Brief: Please give again, word for word, the line that contains "the object. *)" and every line after it to the end of the data, with no other lines.

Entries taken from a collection
Content starts

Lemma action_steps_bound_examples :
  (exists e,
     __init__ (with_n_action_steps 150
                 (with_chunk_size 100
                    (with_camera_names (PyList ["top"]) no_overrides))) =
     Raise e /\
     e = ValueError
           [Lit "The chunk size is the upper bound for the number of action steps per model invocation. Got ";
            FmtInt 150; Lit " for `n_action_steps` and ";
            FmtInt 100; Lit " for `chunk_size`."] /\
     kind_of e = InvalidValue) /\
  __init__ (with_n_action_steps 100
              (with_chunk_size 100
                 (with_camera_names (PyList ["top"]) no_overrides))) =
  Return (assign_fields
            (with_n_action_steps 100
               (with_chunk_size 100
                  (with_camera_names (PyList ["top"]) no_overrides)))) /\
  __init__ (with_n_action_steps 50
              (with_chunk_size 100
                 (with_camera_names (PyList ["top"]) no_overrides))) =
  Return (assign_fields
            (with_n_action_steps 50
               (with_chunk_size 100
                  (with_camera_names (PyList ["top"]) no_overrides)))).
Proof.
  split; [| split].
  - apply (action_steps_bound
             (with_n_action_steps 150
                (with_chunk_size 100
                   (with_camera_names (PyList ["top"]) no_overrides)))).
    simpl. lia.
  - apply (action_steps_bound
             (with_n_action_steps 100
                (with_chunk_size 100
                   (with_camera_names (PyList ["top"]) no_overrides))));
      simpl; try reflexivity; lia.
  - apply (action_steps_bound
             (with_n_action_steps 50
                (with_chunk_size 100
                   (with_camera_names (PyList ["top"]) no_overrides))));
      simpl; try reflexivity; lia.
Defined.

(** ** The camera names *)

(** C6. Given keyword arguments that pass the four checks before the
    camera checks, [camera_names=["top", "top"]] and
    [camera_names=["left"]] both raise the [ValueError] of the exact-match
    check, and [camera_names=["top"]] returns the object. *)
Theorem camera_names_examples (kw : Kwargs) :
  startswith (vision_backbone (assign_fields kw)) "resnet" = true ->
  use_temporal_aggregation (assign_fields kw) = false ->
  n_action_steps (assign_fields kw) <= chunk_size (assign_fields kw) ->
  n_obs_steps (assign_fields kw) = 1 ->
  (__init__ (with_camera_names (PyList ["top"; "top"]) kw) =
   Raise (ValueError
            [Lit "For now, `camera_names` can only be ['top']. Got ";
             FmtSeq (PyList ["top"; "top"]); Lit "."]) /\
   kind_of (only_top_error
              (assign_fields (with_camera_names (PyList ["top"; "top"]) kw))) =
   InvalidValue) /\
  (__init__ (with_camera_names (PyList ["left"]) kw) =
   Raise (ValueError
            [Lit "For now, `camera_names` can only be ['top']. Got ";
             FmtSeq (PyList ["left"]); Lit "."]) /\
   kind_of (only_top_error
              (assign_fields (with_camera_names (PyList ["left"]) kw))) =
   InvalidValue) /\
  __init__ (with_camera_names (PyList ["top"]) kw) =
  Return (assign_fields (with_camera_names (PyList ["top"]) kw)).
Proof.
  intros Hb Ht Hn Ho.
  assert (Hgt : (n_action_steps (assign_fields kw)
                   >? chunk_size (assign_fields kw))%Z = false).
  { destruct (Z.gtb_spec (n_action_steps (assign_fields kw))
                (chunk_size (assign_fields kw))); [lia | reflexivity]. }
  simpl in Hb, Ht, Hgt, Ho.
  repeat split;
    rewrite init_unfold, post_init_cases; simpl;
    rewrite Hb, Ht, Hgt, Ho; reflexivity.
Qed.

Content ends

Reply:
    check, and [camera_names=["top"]] returns the object. *)
Theorem camera_names_examples (kw : Kwargs) :
  startswith (vision_backbone (assign_fields kw)) "resnet" = true ->
  use_temporal_aggregation (assign_fields kw) = false ->
  n_action_steps (assign_fields kw) <= chunk_size (assign_fields kw) ->
  n_obs_steps (assign_fields kw) = 1 ->
  (__init__ (with_camera_names (PyList ["top"; "top"]) kw) =
   Raise (ValueError
            [Lit "For now, `camera_names` can only be ['top']. Got ";
             FmtSeq (PyList ["top"; "top"]); Lit "."]) /\
   kind_of (only_top_error
              (assign_fields (with_camera_names (PyList ["top"; "top"]) kw))) =
   InvalidValue) /\
  (__init__ (with_camera_names (PyList ["left"]) kw) =
   Raise (ValueError
            [Lit "For now, `camera_names` can only be ['top']. Got ";
             FmtSeq (PyList ["left"]); Lit "."]) /\
   kind_of (only_top_error
              (assign_fields (with_camera_names (PyList ["left"]) kw))) =
   InvalidValue) /\
  __init__ (with_camera_names (PyList ["top"]) kw) =
  Return (assign_fields (with_camera_names (PyList ["top"]) kw)).
Proof.
  intros Hb Ht Hn Ho.
  assert (Hgt : (n_action_steps (assign_fields kw)
                   >? chunk_size (assign_fields kw))%Z = false).
  { destruct (Z.gtb_spec (n_action_steps (assign_fields kw))
                (chunk_size (assign_fields kw))); [lia | reflexivity]. }
  simpl in Hb, Ht, Hgt, Ho.
  repeat split;
    rewrite init_unfold, post_init_cases; simpl;
    rewrite Hb, Ht, Hgt, Ho; reflexivity.
Qed.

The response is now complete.